A study of nearly 4,500 former University of North Carolina students (intended to be a somewhat uniform socio-economic group) [AMERICAN JOURNAL OF CLINICAL NUTRITION; Barefoot,JC; 76:466-472 (2002)]] sought to discover the possible confounding lifestyle variables (masked by "proxy variables"). Drinkers were distinguished from nondrinkers and drinkers were divided into those who prefer wine, beer, spirits or have no preference among types of alcoholic beverages. A tabulation of health behaviors by sex and beverage preference included the following:
BEHAVIOR | NONDRINKER | PREFER WINE | PREFER BEER | PREFER SPIRITS | NO PREFERENCE |
---|---|---|---|---|---|
Female Smokers (%) | 7.0 | 6.6 | 12.8 | 15.8 | 8.2 |
Male Smokers (%) | 9.8 | 6.1 | 9.6 | 22.0 | 9.8 |
Female Exercisers (%) | 31.3 | 43.4 | 39.5 | 34.9 | 42.6 |
Male Exercisers (%) | 39.8 | 54.0 | 53.3 | 47.3 | 54.1 |
Wine drinkers would clearly be the healthiest subset insofar as they smoke less and engage in more aerobic exercise. But why would non-drinkers smoke more than wine-drinkers and exercise less than any of the other groups? Upon further investigation, only 27% of the nondrinkers said they had never been drinkers and 27% provided no information about their past drinking or non-drinking habits. The vast majority of alcoholics are smokers — who very often continue to smoke while abstaining from alcohol. This would also be true of non-alcoholic ex-drinkers who stopped drinking because of health problems. It would be no surprise to find higher rates of cardiovascular disease among nondrinkers who smoke more than light drinkers — an effect not due to the difference in drinking behavior. Not surprisingly, the investigators discovered that the lifelong teetotalers among the nondrinkers had lower rates of smoking. Additionally, even among the nondrinkers who did not have a previous history of drinking there may have been those who did not drink because of concern about interaction with prescription drugs.

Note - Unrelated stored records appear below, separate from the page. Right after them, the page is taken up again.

Lemma resolve_tx_spec i res self id :
  ∃ self', resolve_tx i (res, self) id
      = (res ++ option_list (pending_inputs_by_tx self !! id ≫= released [i]), self')
    ∧ pending_inputs_by_tx self' = partial_alter (λ o, o ≫= learn [i]) id (pending_inputs_by_tx self)
    ∧ pending_txs_by_inputs self' = pending_txs_by_inputs self ∧ same_times self self'
    ∧ (Counted self → Counted self') ∧ counters_fall self self'.
Proof.
  unfold resolve_tx. destruct (pending_inputs_by_tx self !! id) as [t|] eqn:Ht; cbn [mbind option_bind option_list].
  - assert (filter (λ input, input ≠ i) (missing_inputs t) = filter (λ input, input ∉ [i]) (missing_inputs t)) as ->.
    { apply list_filter_ext. intros j _. by rewrite list_elem_of_singleton. }
    unfold released, learn. cbv zeta. case_decide as Hm.
    + rewrite decide_True by done. eexists. split; [done|]. split; [|split; [done|split; [done|split]]].
      * cbn [decrease_pool_size set_pending pending_inputs_by_tx]. apply map_eq. intros j. destruct (decide (j = id)) as [->|Hj].
        -- by rewrite lookup_delete_eq, lookup_partial_alter_eq, Ht; cbn; rewrite decide_True.
        -- by rewrite lookup_delete_ne, lookup_partial_alter_ne by done.
      * intros HC. by apply counted_remove.
      * by apply counters_fall_remove.
    + rewrite decide_False by done. cbn [option_list]. rewrite app_nil_r. eexists. split; [done|].
      split; [|split; [done|split; [done|split]]].
      * cbn [set_pending pending_inputs_by_tx]. apply map_eq. intros j. destruct (decide (j = id)) as [->|Hj].
        -- by rewrite lookup_insert_eq, lookup_partial_alter_eq, Ht; cbn; rewrite decide_False.
        -- by rewrite lookup_insert_ne, lookup_partial_alter_ne by done.
      * intros (Hr & Hg & Hb & Hn). set (t' := MkPendingTx _ _ _).
        destruct (pending_sums_replace _ id t t' Ht eq_refl) as (Eg & Eb & En). unfold Counted.
        cbn [set_pending pending_inputs_by_tx pending_current_gas pending_current_bytes pending_current_txs].
        rewrite Eg, Eb, En. split; [|done]. intros j u. destruct (decide (j = id)) as [->|Hj].
        -- rewrite lookup_insert_eq. intros [= <-]. apply (Hr id t Ht).
        -- rewrite lookup_insert_ne by done. apply Hr.
      * intros (Hr & Hc). unfold sized. cbn [set_pending pending_inputs_by_tx pending_current_gas pending_current_bytes pending_current_txs].
        split; [split; [|done]|lia]. intros j u [[_ <-]|[_ Hj]]%lookup_insert_Some; [apply (Hr id t Ht)|by apply (Hr j)].
  - rewrite app_nil_r. eexists. split; [done|]. split; [|do 3 (split; [done|]); apply counters_fall_refl]. apply map_eq. intros j. destruct (decide (j = id)) as [->|Hj].
    + by rewrite lookup_partial_alter_eq, Ht.
    + by rewrite lookup_partial_alter_ne.
Qed.
(* ===== verification/TxPoolPendingClaims.v ===== *)
(** * What the pending pool guarantees

    Sequences of operations on the pending pool of [pending_pool.rs]: its
    tables stay exact as long as no transaction that waits is inserted again,
    known transactions release exactly the transactions that miss nothing any
    more, and every transaction gets an answer within the time to live. *)
From stdpp Require Import sorting.
From S2P Require Import Prelude FuelTypes TxPoolTypes TxPoolGraph TxPoolPending TxPoolPendingFacts.

(** The operations of the pending pool. *)
Inductive PendingOp :=
| PendingInsert (tx : PoolTransaction) (source : InsertionSource) (missing : list MissingInput) (now : Instant)
| PendingKnownTx (tx : PoolTransaction)
| PendingKnownTxs (txs : list (Transaction * TxId))
| PendingExpire (now : Instant).

Section pending_claims.
Context `{HO : HashOrder}.
Implicit Types (self : PendingPool).

(** An operation with the transactions it releases and the notifications. *)
Definition run_pending_op (op : PendingOp) self : option (Resolved * list PoolNotification * PendingPool) :=
  match op with
  | PendingInsert tx source missing now =>
      self ← insert_transaction tx source missing now self; Some ([], [], self)
  | PendingKnownTx tx => '(r, self) ← new_known_tx tx self; Some (r, [], self)
  | PendingKnownTxs txs => '(r, self) ← new_known_txs txs self; Some (r, [], self)
  | PendingExpire now => let '(n, self) := expire_transactions now self in Some ([], n, self)
  end.
Fixpoint run_pending (ops : list PendingOp) self : option (Resolved * list PoolNotification * PendingPool) :=
  match ops with
  | [] => Some ([], [], self)
  | op :: ops =>
      '(r, n, self) ← run_pending_op op self;
      '(r', n', self) ← run_pending ops self;
      Some (r ++ r', n ++ n', self)
  end.

(** The transactions that an operation makes known. *)
Definition op_known (op : PendingOp) : list (list Output * TxId) :=
  match op with
  | PendingKnownTx tx => [(pt_outputs tx, pt_id tx)]
  | PendingKnownTxs txs => (λ t, (transaction_outputs t.1, t.2)) <$> txs
  | _ => []
  end.

(** Well formed arguments: something is missing, times are representable, and
    the outputs of a transaction are numbered in 16 bits. *)
Definition pending_op_ok (ttl : Z) (op : PendingOp) : Prop :=
  match op with
  | PendingInsert _ _ missing now => missing ≠ [] ∧ in_range system_time (now + ttl)
  | _ => Forall (λ k, Z.of_nat (length k.1) ≤ 65536) (op_known op)
  end.
(* ===== verification/TxPoolGraphFacts.v ===== *)
(** * The dependency graph keeps its invariant

    What the graph storage of the pool maintains: its edges form a graph
    without diamonds, every edge stands for a spent coin or a used contract,
    the caches name exactly the creators that are stored, and the cumulative
    counters of a transaction are the sums over the transactions that can be
    reached from it.  Every operation preserves this and none of them panics. *)
From S2P Require Import Prelude FuelTypes TxPoolTypes TxPoolGraph TxPoolForest.

(** ** Tables of keys that transactions own *)
Abbreviation Shape := (gmap NodeIndex (PoolTransaction * Instant)).

(** [m] sends exactly the keys of the stored transactions to their nodes. *)
Definition owns `{Countable K} (m : gmap K NodeIndex) (T : Shape) (ks : PoolTransaction → list K) : Prop :=
  ∀ k n, m !! k = Some n ↔ ∃ p, T !! n = Some p ∧ k ∈ ks p.1.

Section owns.
Context `{Countable K}.
Implicit Types (m : gmap K NodeIndex) (l : list K).

Lemma delete_keys_lookup l : ∀ m k,
  delete_keys l m !! k = if decide (k ∈ l) then None else m !! k.
Proof.
  induction l as [|x l IH]; intros m k; unfold delete_keys in *; cbn.
  - by rewrite decide_False by (by apply not_elem_of_nil).
  - rewrite IH. destruct (decide (k ∈ l)) as [Hl|Hl].
    + by rewrite decide_True by (by right).
    + destruct (decide (k = x)) as [->|Hx].
      * rewrite lookup_delete_eq. by rewrite decide_True by left.
      * rewrite lookup_delete_ne by done. rewrite decide_False; [done|]. by intros [?|?]%elem_of_cons.
Qed.

Lemma insert_keys_lookup l n : ∀ m k,
  insert_keys l n m !! k = if decide (k ∈ l) then Some n else m !! k.
Proof.
  induction l as [|x l IH]; intros m k; unfold insert_keys in *; cbn.
  - by rewrite decide_False by (by apply not_elem_of_nil).
  - rewrite IH. destruct (decide (k ∈ l)) as [Hl|Hl].
    + by rewrite decide_True by (by right).
    + destruct (decide (k = x)) as [->|Hx].
      * rewrite lookup_insert_eq. by rewrite decide_True by left.
      * rewrite lookup_insert_ne by done. rewrite decide_False; [done|]. by intros [?|?]%elem_of_cons.
Qed.
Lemma creator_provides st tx i n :
  GraphWf st → i ∈ pt_inputs tx → creator st i = Some n → ∃ x, shape (graph st) !! n = Some x ∧ provides x.1 tx.
Proof.
  intros [_ Hinv] Hi Hc.
  assert (∀ u, coins_creators st !! u = Some n → u ∈ coin_inputs tx →
            ∃ x, shape (graph st) !! n = Some x ∧ provides x.1 tx) as Hcoin.
  { intros u Hu Hin. apply (gi_cc _ _ _ _ Hinv) in Hu as (x & Hx & Hu). exists x. split; [done|]. left. eauto. }
  destruct i as [ci|ci|xi|?|?|?|?]; cbn in Hc; try done.
  - apply (Hcoin _ Hc). apply list_elem_of_omap. by exists (InputCoinSigned ci).
  - apply (Hcoin _ Hc). apply list_elem_of_omap. by exists (InputCoinPredicate ci).
  - apply (gi_ct _ _ _ _ Hinv) in Hc as (x & Hx & Hu). exists x. split; [done|]. right. exists (xi_contract_id xi).
    split; [done|]. apply list_elem_of_omap. by exists (InputContract xi).
Qed.

Lemma coin_input_creator tx u : u ∈ coin_inputs tx → ∃ i, i ∈ pt_inputs tx ∧ ∀ st, creator st i = coins_creators st !! u.
Proof.
  intros (i & Hi & Hu)%list_elem_of_omap. exists i. split; [done|]. intros st.
  destruct i; cbn in Hu; try done; by injection Hu as <-.
Qed.

Section insertion.
Context p tx ps can (Hp : PoolOk p) (Hin : insertable p tx ps can).
Context roots ns es p1 (Hrem : removes p roots ns es p1) (Hp1 : PoolOk p1).
Context (Hroots : ∀ r, r ∈ roots → r ∉ all_dependencies (checked_transaction can)).
Context (Hcoll : ∀ n, n ∈ dom (collisions can) → n ∈ roots).
Let c := checked_transaction can.

Lemma removed_apart n : n ∈ ns → n ∉ all_dependencies c.
Proof.
  destruct Hrem as (_ & _ & _ & Hns & _). intros (r & Hr & _ & Hrn)%Hns Hn. apply (Hroots r Hr).
  apply (co_all _ _ _ (in_checked _ _ _ _ Hin)) in Hn as (d & Hd & Hnd).
  apply (co_all _ _ _ (in_checked _ _ _ _ Hin)). exists d. split; [done|]. unfold reach in *. by etrans.
Qed.

Lemma direct_all d : d ∈ direct_dependencies c → d ∈ all_dependencies c.
Proof. intros Hd. apply (co_all _ _ _ (in_checked _ _ _ _ Hin)). exists d. split; [done|apply rtc_refl]. Qed.

Lemma kept n x : txs p1 !! n = Some x ↔ txs p !! n = Some x ∧ n ∉ ns.
Proof. destruct Hrem as ((Hs & _) & _). unfold txs. rewrite Hs. case_decide; naive_solver. Qed.

Lemma no_conflict_left n x : txs p1 !! n = Some x → ¬ conflict x.1 tx.
Proof.
  intros [Hx Hn]%kept Hc. apply Hn. destruct Hrem as (_ & _ & _ & Hns & _). apply Hns. exists n.
  split; [|split; [by eexists|apply rtc_refl]]. apply Hcoll, (in_collisions _ _ _ _ Hin). eauto.
Qed.
(* ===== verification/TxPoolClaims.v ===== *)
(** * What the transaction pool guarantees

    The states that the operations of [pool.rs] can reach from an empty pool,
    and the properties of every such state and of every operation on it.
    [reachable False] admits every sequence of operations on well typed
    arguments; [reachable True] asks in addition that the sums over the pool
    fit into 64 bits and that blocks list a transaction of the pool after its
    dependencies, which the exactness of the counters needs. *)
From S2P Require Import Prelude FuelTypes TxPoolTypes TxPoolGraph TxPool TxPoolForest TxPoolGraphFacts.
From S2P Require Import TxPoolTables TxPoolSelection TxPoolFacts TxPoolBlocks.

(** The operations of the pool. *)
Inductive PoolOp :=
| OpInsert (tx : PoolTransaction) (ps : PersistentStorage) (now : Instant)
| OpExtract (c : Constraints)
| OpProcessBlock (tx_ids : list TxId)
| OpRemoveWithDependents (tx_ids : list TxId)
| OpRemoveSkipped (tx_id : TxId).

Section claims.
Context `{SG : StableDiGraph} `{SL : !StableDiGraphLaws} `{HO : HashOrder}.
Implicit Types (p : Pool).

Definition run_op (op : PoolOp) p : option Pool :=
  match op with
  | OpInsert tx ps now => snd <$> insert tx ps now p
  | OpExtract c => snd <$> extract_transactions_for_block c p
  | OpProcessBlock tx_ids => fst <$> process_block false tx_ids p
  | OpRemoveWithDependents tx_ids => snd <$> remove_transaction_and_dependents tx_ids p
  | OpRemoveSkipped tx_id => snd <$> remove_skipped_transaction tx_id p
  end.

Definition op_ok (exact : Prop) p (op : PoolOp) : Prop :=
  match op with
  | OpInsert tx _ _ => valid_tx tx ∧ (exact → room p tx)
  | OpExtract c => constraints_ok c
  | OpProcessBlock tx_ids => exact → block_ordered p tx_ids
  | OpRemoveWithDependents _ | OpRemoveSkipped _ => True
  end.

Inductive reachable (exact : Prop) (c : PoolConfig) (max_txs_chain_count : Z) : Pool → Prop :=
| reachable_new : reachable exact c max_txs_chain_count (Pool_new c max_txs_chain_count)
| reachable_step p op p' :
    reachable exact c max_txs_chain_count p → op_ok exact p op → run_op op p = Some p' →
    reachable exact c max_txs_chain_count p'.
(* ===== verification/TxPoolSamples.v ===== *)
(** * Sample pools

    A graph library and a hash order that satisfy the laws, and pools on which
    the properties of [TxPoolClaims.v] are evaluated; also two behaviours of
    the pool that its documentation does not announce. *)
From S2P Require Import Prelude FuelTypes TxPoolTypes TxPoolGraph TxPool TxPoolForest TxPoolGraphFacts.
From S2P Require Import TxPoolTables TxPoolSelection TxPoolFacts TxPoolBlocks TxPoolClaims.

(** ** A graph *)
Record ListGraph := MkListGraph {
  lg_nodes : gmap NodeIndex StorageData;
  lg_edges : list (NodeIndex * NodeIndex)
}.
Definition next_index (m : gmap NodeIndex StorageData) : NodeIndex :=
  foldr (λ n acc, Z.max (n + 1) acc) 0 (elements (dom m)).

Lemma next_index_fresh m : m !! next_index m = None.
Proof.
  apply not_elem_of_dom. rewrite <- elem_of_elements. unfold next_index.
  assert (∀ l n, n ∈ l → n < foldr (λ n acc, Z.max (n + 1) acc) 0 l) as Hlt.
  { induction l as [|k l IH]; intros n; [by intros ?%not_elem_of_nil|]. intros [->|Hn]%elem_of_cons; cbn; [lia|].
    specialize (IH n Hn). lia. }
  intros Hin%Hlt. lia.
Qed.

#[export] Instance sample_graph : StableDiGraph := {
  Graph := ListGraph;
  graph_new := MkListGraph ∅ [];
  node_count g := size (lg_nodes g);
  node_weight g n := lg_nodes g !! n;
  update_node g n d := MkListGraph (<[n := d]> (lg_nodes g)) (lg_edges g);
  add_node g d := (next_index (lg_nodes g), MkListGraph (<[next_index (lg_nodes g) := d]> (lg_nodes g)) (lg_edges g));
  add_edge g a b := MkListGraph (lg_nodes g) ((a, b) :: lg_edges g);
  remove_node g n := (lg_nodes g !! n,
    MkListGraph (delete n (lg_nodes g))
      (filter (λ e : NodeIndex * NodeIndex, e.1 ≠ n ∧ e.2 ≠ n) (lg_edges g)));
  outgoing g n := snd <$> filter (λ e : NodeIndex * NodeIndex, e.1 = n) (lg_edges g);
  incoming g n := fst <$> filter (λ e : NodeIndex * NodeIndex, e.2 = n) (lg_edges g)
}.
#[export] Instance sample_graph_laws : StableDiGraphLaws.
Proof.
  refine {| nodes := (lg_nodes : Graph → _); edges := (lg_edges : Graph → _) |}; try done.
  intros g d. apply next_index_fresh.
Defined.
#[export] Instance sample_order : HashOrder := {| iter_set := elements; iter_set_perm X := reflexivity _ |}.

(** ** Transactions and pools *)
Definition sample_coin (tx_id index : Z) : Input :=
  InputCoinSigned (MkCoinInput (tx_id, index) 7 10 0 (0, 0) 0).
Definition sample_tx (id tip gas : Z) (inputs : list Input) (outputs : list Output) : PoolTransaction :=
  MkPoolTx id inputs outputs tip gas 5 100 4294967295 None.
Definition sample_db : PersistentStorage :=
  MkPersistentStorage (λ _, Ok None) (λ _, Ok true) (λ _, Ok false) (λ _, Ok None).
Definition sample_config : PoolConfig :=
  MkPoolConfig false (MkPoolLimits 10 1000 100000) (MkServiceChannelLimits 8 8) (MkBlackList ∅ ∅ ∅ ∅) 3 50.

Definition tx_parent : PoolTransaction := sample_tx 1 10 20 [sample_coin 100 0] [OutputCoin 7 10 0].
Definition tx_child : PoolTransaction := sample_tx 2 10 30 [sample_coin 1 0] [].
Definition tx_other : PoolTransaction := sample_tx 3 5 40 [sample_coin 101 0] [].
(** Spends the same coin as [tx_child] and pays more. *)
Definition tx_replacing : PoolTransaction := sample_tx 4 90 30 [sample_coin 1 0] [].

Definition after (ops : list PoolOp) (p : Pool) : Pool :=
  foldl (λ p op, default p (run_op op p)) p ops.
Definition empty_pool : Pool := Pool_new sample_config 8.
Definition pool_of_one : Pool := after [OpInsert tx_parent sample_db 1] empty_pool.
Definition pool_of_two : Pool := after [OpInsert tx_child sample_db 2] pool_of_one.
Definition sample_pool : Pool := after [OpInsert tx_other sample_db 3] pool_of_two.

Lemma reachable_insert exact p tx now :
  reachable exact sample_config 8 p → valid_tx tx → room p tx →
  bool_decide (is_Some (run_op (OpInsert tx sample_db now) p)) = true →
  reachable exact sample_config 8 (after [OpInsert tx sample_db now] p).
Proof.
  intros Hp Hv Hr [p' Hrun]%bool_decide_eq_true. eapply (reachable_step _ _ _ p (OpInsert tx sample_db now)); [exact Hp|by split|].
  cbn [after foldl]. by rewrite Hrun.
Qed.

Ltac sample_valid :=
  repeat split; try (vm_compute; discriminate); cbn; intros u Hu; repeat (apply elem_of_cons in Hu as [->|Hu]; [done|]);
  by apply not_elem_of_nil in Hu.
Ltac sample_room := intros q; destruct q; vm_compute; discriminate.
Ltac sample_run := vm_compute; reflexivity.

Lemma sample_pool_reachable exact : reachable exact sample_config 8 sample_pool.
Proof.
  apply reachable_insert; [|sample_valid|sample_room|sample_run].
  apply reachable_insert; [|sample_valid|sample_room|sample_run].
  apply reachable_insert; [apply reachable_new|sample_valid|sample_room|sample_run].
Qed.

(** The parent is node 0, the child node 1 and the other transaction node 2. *)
Lemma sample_deps a b : edge (deps sample_pool) a b ↔ a = 0 ∧ b = 1.
Proof.
  assert (deps sample_pool = {[(0, 1)]}) as -> by (apply (bool_decide_unpack _); vm_compute; exact I).
  unfold edge. rewrite elem_of_singleton. naive_solver.
Qed.
Lemma sample_reach_parent m : m ∈ ({[0; 1]} : gset NodeIndex) ↔ reach (deps sample_pool) 0 m.
Proof.
  split.
  - intros [->%elem_of_singleton| ->%elem_of_singleton]%elem_of_union; [apply rtc_refl|]. by apply reach_edge, sample_deps.
  - apply (reach_closed _ (λ m, m ∈ ({[0; 1]} : gset NodeIndex))); [|set_solver]. intros a b _ [-> ->]%sample_deps. set_solver.
Qed.
Lemma sample_reach_child m : m ∈ ({[1]} : gset NodeIndex) ↔ reach (deps sample_pool) 1 m.
Proof.
  split; [intros ->%elem_of_singleton; apply rtc_refl|].
  apply (reach_closed _ (λ m, m ∈ ({[1]} : gset NodeIndex))); [|set_solver]. intros a b Ha [-> ->]%sample_deps. set_solver.
Qed.
Lemma tx_replacing_valid : valid_tx tx_replacing.
Proof. sample_valid. Qed.
Lemma tx_replacing_room : room sample_pool tx_replacing.
Proof. sample_room. Qed.
Definition sample_constraints : Constraints := MkConstraints 1 55 10 100000.

(** ** The properties at the sample pool *)
Lemma chain_block_ordered : block_ordered sample_pool [1; 2].
Proof.
  intros before id after n a x Hids Hn [-> ->]%sample_deps Hx.
  assert (txs sample_pool !! 0 = Some (tx_parent, 1)) as H0 by (vm_compute; reflexivity). rewrite H0 in Hx. injection Hx as <-.
  destruct before as [|i before]; injection Hids as <- Hids; [|left].
  assert (tx_id_to_storage_id sample_pool !! 1 = Some 0) as H1 by (vm_compute; reflexivity). congruence.
Qed.

(** An insertion, and a block with a transaction and one that depends on it. *)
Lemma pool_never_panics_witness :
  is_Some (run_op (OpInsert tx_replacing sample_db 4) sample_pool)
  ∧ is_Some (run_op (OpProcessBlock [1; 2]) sample_pool) ∧ process_block true [1; 2] sample_pool = None.
Proof.
  split; [apply (pool_never_panics True sample_config 8 sample_pool); [apply sample_pool_reachable| |done]|].
  - split; [apply tx_replacing_valid|intros _; apply tx_replacing_room].
  - destruct (pool_never_panics True sample_config 8 sample_pool (OpProcessBlock [1; 2])) as [Hrun Hdebug];
      [apply sample_pool_reachable|intros _; apply chain_block_ordered|done|].
    split; [exact Hrun|]. apply (Hdebug [1; 2] I eq_refl).
    exists 0, 1, (tx_parent, 1), (tx_child, 2). split; [by apply sample_deps|].
    do 2 (split; [vm_compute; reflexivity|]). cbn. rewrite !elem_of_cons. auto.
Defined.

Lemma pool_integrity_witness :
  forest (deps sample_pool) ∧ edge (deps sample_pool) 0 1 ∧ pool_stats sample_pool = MkStats 3 300 90.
Proof.
  split; [apply (pool_integrity sample_config 8 sample_pool (sample_pool_reachable False))|].
  split; [by apply sample_deps|]. vm_compute. reflexivity.
Defined.

Lemma counters_exact_witness :
  current_gas sample_pool = 90 ∧ current_gas sample_pool = total (txs sample_pool) QGas
  ∧ (dependents_cumulative_gas <$> nodes (graph (storage sample_pool)) !! 0) = Some 50.
Proof.
  split; [vm_compute; reflexivity|]. split; [|vm_compute; reflexivity].
  apply (counters_exact sample_config 8 sample_pool (sample_pool_reachable True)).
Defined.

Lemma sample_replacement : fst <$> insert tx_replacing sample_db 4 sample_pool = Some (Ok [tx_child]).
Proof. vm_compute. reflexivity. Qed.

Lemma insertion_effect_witness :
  ∃ p' n, insert tx_replacing sample_db 4 sample_pool = Some (Ok [tx_child], p') ∧ txs p' !! n = Some (tx_replacing, 4).
Proof.
  pose proof sample_replacement as Hrun. apply fmap_Some in Hrun as ([r p'] & Hrun & Hr). cbn in Hr. subst r.
  destruct (insertion_effect sample_config 8 sample_pool tx_replacing sample_db 4 _ _
    (sample_pool_reachable False) tx_replacing_valid Hrun) as (ev & ns & es & n & Hs & _).
  exists p', n. split; [done|]. rewrite Hs. apply lookup_insert_eq.
Defined.

Lemma replacement_pays_more_witness :
  conflict tx_child tx_replacing
  ∧ set_sum (weight_at (txs sample_pool) QTip) {[1]} * pt_max_gas tx_replacing
    < pt_tip tx_replacing * set_sum (weight_at (txs sample_pool) QGas) {[1]}.
Proof.
  assert (conflict tx_child tx_replacing) as Hc by (left; exists (1, 0); split; left). split; [done|].
  pose proof sample_replacement as Hrun. apply fmap_Some in Hrun as ([r p'] & Hrun & Hr). cbn in Hr. subst r.
  apply (replacement_pays_more sample_config 8 sample_pool tx_replacing sample_db 4 _ _
    (sample_pool_reachable True) tx_replacing_valid tx_replacing_room Hrun 1 (tx_child, 2));
    [vm_compute; reflexivity|done|apply sample_reach_child].
Defined.

Lemma extraction_valid_witness :
  ∃ es p', extract_transactions_for_block sample_constraints sample_pool = Some (es, p')
    ∧ es = [tx_parent; tx_child] ∧ (∀ n x, txs p' !! n = Some x → txs sample_pool !! n = Some x).
Proof.
  destruct (extraction_valid sample_config 8 sample_pool sample_constraints (sample_pool_reachable False))
    as (es & p' & ns & Hrun & _ & _ & _ & Htx & _).
  { repeat split; vm_compute; discriminate. }
  exists (transaction <$> es), p'. split; [done|]. split; [|intros n x Hx; by apply Htx in Hx as [? _]].
  assert (fst <$> extract_transactions_for_block sample_constraints sample_pool = Some [tx_parent; tx_child]) as Hfst
    by (vm_compute; reflexivity).
  rewrite Hrun in Hfst. by injection Hfst.
Defined.

Lemma process_block_effect_witness :
  ∃ p' warnings, process_block false [1] sample_pool = Some (p', warnings) ∧ is_Some (txs p' !! 1) ∧ txs p' !! 0 = None.
Proof.
  destruct (process_block_effect sample_config 8 sample_pool [1] (sample_pool_reachable False)) as (p' & ws & Hrun & Htx & _).
  exists p', ws. split; [done|]. split.
  - exists (tx_child, 2). apply Htx. split; [vm_compute; reflexivity|]. cbn. rewrite list_elem_of_singleton. done.
  - apply eq_None_not_Some. intros [x [Hx Hid]%Htx]. apply Hid.
    assert (txs sample_pool !! 0 = Some (tx_parent, 1)) as H0 by (vm_compute; reflexivity). rewrite H0 in Hx.
    injection Hx as <-. left.
Defined.

Lemma removal_effect_witness :
  ∃ p', remove_transaction_and_dependents [1] sample_pool = Some ([tx_parent; tx_child], p')
    ∧ ∀ n x, txs p' !! n = Some x → txs sample_pool !! n = Some x.
Proof.
  destruct (removal_effect sample_config 8 sample_pool [1] (sample_pool_reachable False)) as (es & p' & ns & Hrun & _ & _ & Hs & _).
  exists p'. split; [|intros n x; rewrite Hs, remove_nodes_lookup; by case_decide].
  assert (fst <$> remove_transaction_and_dependents [1] sample_pool = Some [tx_parent; tx_child]) as Hfst
    by (vm_compute; reflexivity).
  rewrite Hrun in Hfst. rewrite Hrun. by injection Hfst as ->.
Defined.

Lemma dependents_bounded_witness : Z.of_nat (size ({[0; 1]} : gset NodeIndex)) ≤ Z.max 1 8.
Proof.
  apply (dependents_bounded sample_config 8 sample_pool 0 {[0; 1]} (sample_pool_reachable True));
    [vm_compute; by eexists|apply sample_reach_parent].
Defined.

(** ** Stale counters *)

Definition tx_deploying : PoolTransaction :=
  sample_tx 5 10 20 [sample_coin 100 0] [OutputContractCreated 77 0].
Definition tx_calling : PoolTransaction :=
  sample_tx 6 10 30 [InputContract (MkContractInput (102, 0) 0 0 (0, 0) 77); sample_coin 101 0] [].
Definition block_result (tx_ids : list TxId) (p : Pool) : Pool := unwrap_or p (run_op (OpProcessBlock tx_ids) p).
Definition contract_pool : Pool :=
  after [OpInsert tx_calling sample_db 2] (after [OpInsert tx_deploying sample_db 1] empty_pool).

(** When a block brings a transaction whose dependency stays in the pool (the
    contract it uses was created by another transaction of the chain), the
    counters of the dependency keep counting it: here they still say 50 gas and
    two transactions for a transaction with 20 gas that nothing depends on. *)
Theorem counters_stale_after_block :
  reachable False sample_config 8 contract_pool
  ∧ let p := block_result [6] contract_pool in
    (∀ m, ¬ edge (deps p) 0 m)
    ∧ (dependents_cumulative_gas <$> nodes (graph (storage p)) !! 0) = Some 50
    ∧ (number_dependents_in_chain <$> nodes (graph (storage p)) !! 0) = Some 2
    ∧ (λ x : PoolTransaction * Instant, pt_max_gas x.1) <$> txs p !! 0 = Some 20.
Proof.
  split.
  - apply reachable_insert; [|sample_valid|sample_room|sample_run].
    apply reachable_insert; [apply reachable_new|sample_valid|sample_room|sample_run].
  - split; [|vm_compute; repeat split]. intros m.
    assert (deps (block_result [6] contract_pool) = ∅) as -> by (apply (bool_decide_unpack _); vm_compute; exact I).
    unfold edge. set_solver.
Qed.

Further investigation of the wine-drinkers revealed that they consumed more fruit & vegetables and had higher fiber intakes than the other groups. All these confounding influences show how highly irrelevant epidemiological data indicating the so-called health benefits of light drinking are to the life-extensionist who does not drink ethanol, does not smoke, exercises regularly and eats lots of fruits, vegetables & fiber — while restricting calories.
The February 1998 issue of the journal ADDICTION contains a research report which greatly advanced the study of the relationship between alcohol consumption and mortality. It was probably also larger than previous studies because it pooled the results of the best available previous studies [ADDICTION; Fillmore,KM; 93(2):183-229 (1998)].
Unlike many previous studies which have a single category for non-drinkers, this study carefully distinguished between former drinkers and long-term abstainers. Using this distinction, the reputed reduced mortality risk for light drinkers over long-term abstainers was disproven for both men and women. However, a large meta-analysis of epidemiological studies that attempted to adjust for lifetime abstainers within the category of non-drinkers concluded that minimum risk of coronary artery disease occurred for 1-2 drinks per day [BMJ; Ronksley,PE; 342:d671 (2011)], although there was no adjustment for health conditions that could reduce alcohol consumption.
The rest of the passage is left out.